A cashmere cardigan is a great cover up for both the summer and winter months and over the years, I have had quite a few which have stayed in my wardrobe for a long time. They feel lovely against the skin and also keep you cool in summer and comfortingly warm in the winter. A cashmere cardigan is a also a great classic piece that is completely versatile.
However I was disappointed to find out a few years back that there are a number of issues surrounding the ethics and sustainability of cashmere and haven’t bought any cashmere since. The supermarkets seemed to be filled with cheap cashmere cardigans and jumpers for a while and as with anything cheap in fashion, there always seems to be a price for someone to pay in some other way.
Cashmere is a luxury fibre, which comes from the coats of goats. With only twelve regions in the world having the right temperature and terrain to accommodate cashmere goats including Mongolia, China, India and Iran, it has been traditionally it was difficult to get hold, hence the cost and luxury status. Recently 1000’s of cashmere companies have appeared in China but there is a question mark over quality, ethics and sustainability of this industry. In addition to concerns over the living conditions of goats reared in factory farms, there is also the desertification caused by overgrazing of goats and other ethical concerns over sweatshops and manufacture.

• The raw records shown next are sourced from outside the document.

(** * StableMultiDiffusion3Pipeline: region compositing and mask scheduling

    A shallow embedding of [src/model/pipeline_stablemultidiffusion_3.py].
    Tensors are nested lists of rationals: exact arithmetic stands for the
    floating-point numbers of the program, so rounding is not modelled.
    The neural networks, the reference scheduler and the helpers imported
    from [util] are collaborators of the pipeline and are gathered in one
    interface. *)

From Stdlib Require Import QArith Qminmax Qabs Qround ZArith Lia String.
From stdpp Require Import base option list strings pretty.

Local Open Scope Q_scope.

(** ** Scalars *)

Definition Qltb (a b : Q) : bool := (Qnum a * QDen b <? Qnum b * QDen a)%Z.

(** [x.clip_(lo, hi)] *)
Definition clip (lo hi x : Q) : Q := Qmin (Qmax x lo) hi.

(** ** Tensors

    A plane is an (h, w) array, a [latent] one batch element of shape
    (C, h, w); a batch is a list of those. *)

Abbreviation img := (list (list Q)) (only parsing).
Abbreviation latent := (list (list (list Q))) (only parsing).

Definition imap1 (f : Q -> Q) (m : img) : img := fmap (fmap (M:=list) f) m.
Definition imap2 (f : Q -> Q -> Q) (a b : img) : img := zip_with (zip_with f) a b.
Definition lmap1 (f : Q -> Q) (x : latent) : latent := fmap (imap1 f) x.
Definition lmap2 (f : Q -> Q -> Q) (a b : latent) : latent := zip_with (imap2 f) a b.

Definition iadd : img -> img -> img := imap2 Qplus.
Definition ladd : latent -> latent -> latent := lmap2 Qplus.
Definition lscale (s : Q) : latent -> latent := lmap1 (Qmult s).

(** [m * x] for a mask of shape (1, h, w) against (C, h, w). *)
Definition mask_mul (m : img) (x : latent) : latent := fmap (imap2 Qmult m) x.

Definition px (m : img) (y x : nat) : option Q := m !! y ≫= (.!! x).
Definition lpx (l : latent) (c y x : nat) : option Q := l !! c ≫= fun m => px m y x.

Definition zeros_img (h w : nat) : img := replicate h (replicate w 0).
Definition zeros (c h w : nat) : latent := replicate c (zeros_img h w).
Definition ones_img (h w : nat) : img := replicate h (replicate w 1).

(** [t.shape[-2]] and [t.shape[-1]] *)
Definition img_h (m : img) : nat := length m.
Definition img_w (m : img) : nat := from_option length 0%nat (head m).
Definition shape_m2 (l : latent) : nat := from_option img_h 0%nat (head l).
Definition shape_m1 (l : latent) : nat := from_option img_w 0%nat (head l).

(** [t[..., :h, :w]] *)
Definition crop_img (h w : nat) (m : img) : img := fmap (take w) (take h m).
Definition crop (h w : nat) (l : latent) : latent := fmap (crop_img h w) l.

(** ** Python exceptions *)

Inductive py_error : Type :=
  | AssertionError (msg : string)
  | AttributeError (msg : string)
  | NameError (name : string)
  | IndexError
  | TypeError (msg : string)
  | ValueError (msg : string)
  | RuntimeError (msg : string).

Definition result (A : Type) : Type := py_error + A.

#[export] Instance result_ret : MRet result := fun A a => inr a.
#[export] Instance result_bind : MBind result := fun A B f r =>
  match r with
  | inr a => f a
  | inl e => inl e
  end.

(** ** The pipeline object *)

Record pipeline : Type := Pipeline {
  default_mask_std : Q;
  default_mask_strength : Q;
  default_prompt_strength : Q;
  default_t_list : list nat;
  default_bootstrap_steps : Z;
  default_boostrap_mix_steps : Q;
  default_bootstrap_leak_sensitivity : Q;
  default_preprocess_mask_cover_alpha : Q;
  mask_type : string;
  default_num_inference_steps : nat;
  default_guidance_scale : Q;
  vae_scale_factor : positive;
  has_i2t : bool;
  timesteps : list Q;
  sigmas : list Q;
  sigmas_next : list Q;
  noise_lvs : list Q;
  next_noise_lvs : list Q;
  white : option latent;
}.


(** ** Arguments as Python passes them *)

(** [Optional[Union[torch.Tensor, float, List[float]]]] without the
    [None]. *)
Inductive num_arg : Type :=
  | NumScalar (q : Q)
  | NumList (l : list Q)
  | NumTensor (l : list Q).

(** A PIL image, given by the channel planes [T.ToTensor()] reads from it. *)
Abbreviation pil_image := (list (list (list Q))) (only parsing).

Inductive masks_arg : Type :=
  | MaskImage (m : pil_image)
  | MaskList (ms : list pil_image)
  | MaskTensor (t : list img).

Inductive interp_mode : Type := Bilinear | Bicubic | Nearest.

(** A tile of the panorama: (h_start, h_end, w_start, w_end). *)
Definition view : Type := nat * nat * nat * nat.

(** Text embeddings: one row per prompt. *)
Abbreviation embed := (list Q) (only parsing).

(** ** Collaborators

    The networks, the reference scheduler, the random generator, the
    resampling filters of [F.interpolate] and the helpers of [util]. *)
Class Collaborators : Type := {
  (** [self.scheduler.sigmas] and [.timesteps] after [set_timesteps(n)] *)
  scheduler_sigmas : nat -> list Q;
  scheduler_timesteps : nat -> list Q;
  (** [x ** (-0.5)] *)
  pow_neg_half : Q -> Q;
  sigmoid : Q -> Q;
  (** the [k]-th draw of [torch.randn] with shape (1, c, h, w) *)
  randn : nat -> nat -> nat -> nat -> latent;
  (** bilinear and bicubic resampling of one plane to (h, w) *)
  resample : interp_mode -> nat -> nat -> img -> img;
  (** [vae.encode] followed by sampling, at the [k]-th state of the generator *)
  vae_encode : nat -> latent -> latent;
  vae_decode : latent -> latent;
  vae_scaling_factor : Q;
  vae_shift_factor : Q;
  in_channels : nat;
  (** [self.pipe.encode_prompt(prompts, negative_prompts, do_cfg)] *)
  encode_prompt : list string -> list string -> bool ->
    result (list embed * option (list embed) * list embed * option (list embed));
  (** the denoiser on a batch: latents, timestep, token and pooled embeddings *)
  transformer : list latent -> Q -> list embed -> list embed -> result (list latent);
  (** the BLIP-2 captioner behind [get_text_prompts] *)
  i2t_generate : latent -> string;
  (** [util.get_panorama_views(h, w, t)]: tiles and one weight plane per tile *)
  get_panorama_views : nat -> nat -> nat -> list view * list img;
  (** [util.blend(image, background, fg_mask)] *)
  blend : latent -> latent -> img -> latent;
  (** the Gaussian filter of [util.gaussian_lowpass] on one plane *)
  gaussian_kernel : Q -> img -> img;
  (** the roll of [util.shift_to_mask_bbox_center] for one batch element:
      [roll_to_center reverse mask x] *)
  roll_to_center : bool -> img -> latent -> latent;
}.

(** ** Broadcasting along the batch dimension

    Two batch sizes are compatible when they are equal or one of them is 1. *)
Definition bcast2 {A B C : Type} (f : A -> B -> C) (a : list A) (b : list B)
    : result (list C) :=
  if (length a =? length b)%nat then inr (zip_with f a b)
  else match a, b with
       | [x], _ => inr (fmap (f x) b)
       | _, [y] => inr (fmap (fun x => f x y) a)
       | _, _ => inl (RuntimeError "The size of tensor a must match the size of tensor b")
       end.

(** ** [F.interpolate] *)

Definition nearest_index (in_sz out_sz i : nat) : nat :=
  Nat.min (i * in_sz / out_sz) (in_sz - 1).

(** [mode='nearest']: every output pixel copies one input pixel. *)
Definition interpolate_nearest (h w : nat) (m : img) : img :=
  fmap (fun y =>
         let row := default [] (m !! nearest_index (img_h m) h y) in
         fmap (fun x => default 0 (row !! nearest_index (img_w m) w x)) (seq 0 w))
      (seq 0 h).

Definition interpolate `{Collaborators} (mode : interp_mode) (h w : nat) (m : img) : img :=
  match mode with
  | Nearest => interpolate_nearest h w m
  | _ => resample mode h w m
  end.

(** ** Sums over the batch dimension *)

(** [t.sum(dim=0)] of a non-empty stack of planes. *)
Definition isum (ms : list img) : img :=
  match ms with
  | [] => []
  | m :: ms' => foldl iadd m ms'
  end.

(** [t.sum(dim=0)] of a non-empty batch of shape (P, C, h, w). *)
Definition lsum (xs : list latent) : latent :=
  match xs with
  | [] => []
  | x :: xs' => foldl ladd x xs'
  end.

(** ** State and errors

    A call runs in a world made of the pipeline object, the state of the
    random generator (the number of draws made so far) and a log of the
    calls to the networks. An exception keeps the writes made before it. *)

Inductive event : Type :=
  | EvEncode | EvDecode | EvTransformer | EvEncodePrompt | EvCaption.

Record world : Type := World {
  obj : pipeline;
  rng : nat;
  calls : list event;
}.

Definition M (A : Type) : Type := world -> result A * world.

#[export] Instance M_ret : MRet M := fun A a w => (inr a, w).
#[export] Instance M_bind : MBind M := fun A B f m w =>
  match m w with
  | (inr a, w') => f a w'
  | (inl e, w') => (inl e, w')
  end.

Definition raise {A : Type} (e : py_error) : M A := fun w => (inl e, w).
Definition lift {A : Type} (r : result A) : M A := fun w => (r, w).
Definition get_self : M pipeline := fun w => (inr (obj w), w).
Definition update_self (f : pipeline -> pipeline) : M unit :=
  fun w => (inr tt, World (f (obj w)) (rng w) (calls w)).
Definition emit (e : event) : M unit :=
  fun w => (inr tt, World (obj w) (rng w) (calls w ++ [e])).
(** Advance the generator and hand out the index of the draw. *)
Definition draw : M nat :=
  fun w => (inr (rng w), World (obj w) (S (rng w)) (calls w)).

(** [for x in xs: body]: the loop stops at the first exception. *)
Fixpoint for_each {A S : Type} (xs : list A) (body : A -> S -> M S) (s : S) : M S :=
  match xs with
  | [] => mret s
  | x :: xs' => s' ← body x s; for_each xs' body s'
  end.

Definition set_schedule (ts sg sn nl nn : list Q) (p : pipeline) : pipeline :=
  Pipeline (default_mask_std p) (default_mask_strength p) (default_prompt_strength p)
    (default_t_list p) (default_bootstrap_steps p) (default_boostrap_mix_steps p)
    (default_bootstrap_leak_sensitivity p) (default_preprocess_mask_cover_alpha p)
    (mask_type p) (default_num_inference_steps p) (default_guidance_scale p)
    (vae_scale_factor p) (has_i2t p) ts sg sn nl nn (white p).

Definition set_white (wh : latent) (p : pipeline) : pipeline :=
  Pipeline (default_mask_std p) (default_mask_strength p) (default_prompt_strength p)
    (default_t_list p) (default_bootstrap_steps p) (default_boostrap_mix_steps p)
    (default_bootstrap_leak_sensitivity p) (default_preprocess_mask_cover_alpha p)
    (mask_type p) (default_num_inference_steps p) (default_guidance_scale p)
    (vae_scale_factor p) (has_i2t p) (timesteps p) (sigmas p) (sigmas_next p) (noise_lvs p)
    (next_noise_lvs p) (Some wh).

(** [t[torch.tensor(idx)]] *)
Definition index_select {A : Type} (t : list A) (idx : list nat) : result (list A) :=
  match mapM (fun i => t !! i) idx with
  | Some r => inr r
  | None => inl IndexError
  end.

(** [sigmas * (sigmas**2 + 1)**(-0.5)] *)
Definition noise_levels `{Collaborators} (sg : list Q) : list Q :=
  fmap (fun s => s * pow_neg_half (s * s + 1)) sg.

(** [torch.cat([t, t.new_zeros(1)])[1:]] *)
Definition shift_left (t : list Q) : list Q := drop 1 (t ++ [0]).

Section pipeline_methods.
Context `{Collaborators}.

Definition prepare_flashflowmatch_schedule (t_index_list : option (list nat))
    (num_inference_steps : option nat) : M unit :=
  self ← get_self;
  let t_index_list := default (default_t_list self) t_index_list in
  let num_inference_steps :=
    default (default_num_inference_steps self) num_inference_steps in
  ts ← lift (index_select (scheduler_timesteps num_inference_steps) t_index_list);
  update_self (fun p => set_schedule ts (sigmas p) (sigmas_next p) (noise_lvs p)
                          (next_noise_lvs p) p);;
  sg ← lift (index_select (scheduler_sigmas num_inference_steps) t_index_list);
  let lv := noise_levels sg in
  update_self (set_schedule ts sg (shift_left sg) lv (drop 1 lv ++ [0])).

There is however a sustainable alternative and if you choose carefully, you can find brands which are working to reduce desertification by using a feed for goats instead of grazing them on the ecologically sensitive grassland. This also has a positive effect on both the quantity and quality of the fibre making for really amazing knitwear. The most sustainable and harmless (in fact it is actually helpful) way of getting the cashmere is to gently comb it and many sustainable cashmere brands now ensure that this method is used. Although there is no formal ‘fair trade’ structure in the cashmere industry, it is possible to find brands like Pure Collection, that cut out middle men ensuring that herders get a premium price for their cashmere.
If you do choose to invest in a beautiful piece of sustainable cashmere, you can prolong its life making it even more sustainable by caring for it carefully. I have lost a beautiful cashmere sweater to moths on a least one occasion! The best way to avoid this is by storing it in a breathable zipped bag with some natural moth repelling cedar wood balls. It is also best to hand wash your cashmere with a specially formulated washing liquid.
Do you wear cashmere? have you ever considered sustainable cashmere?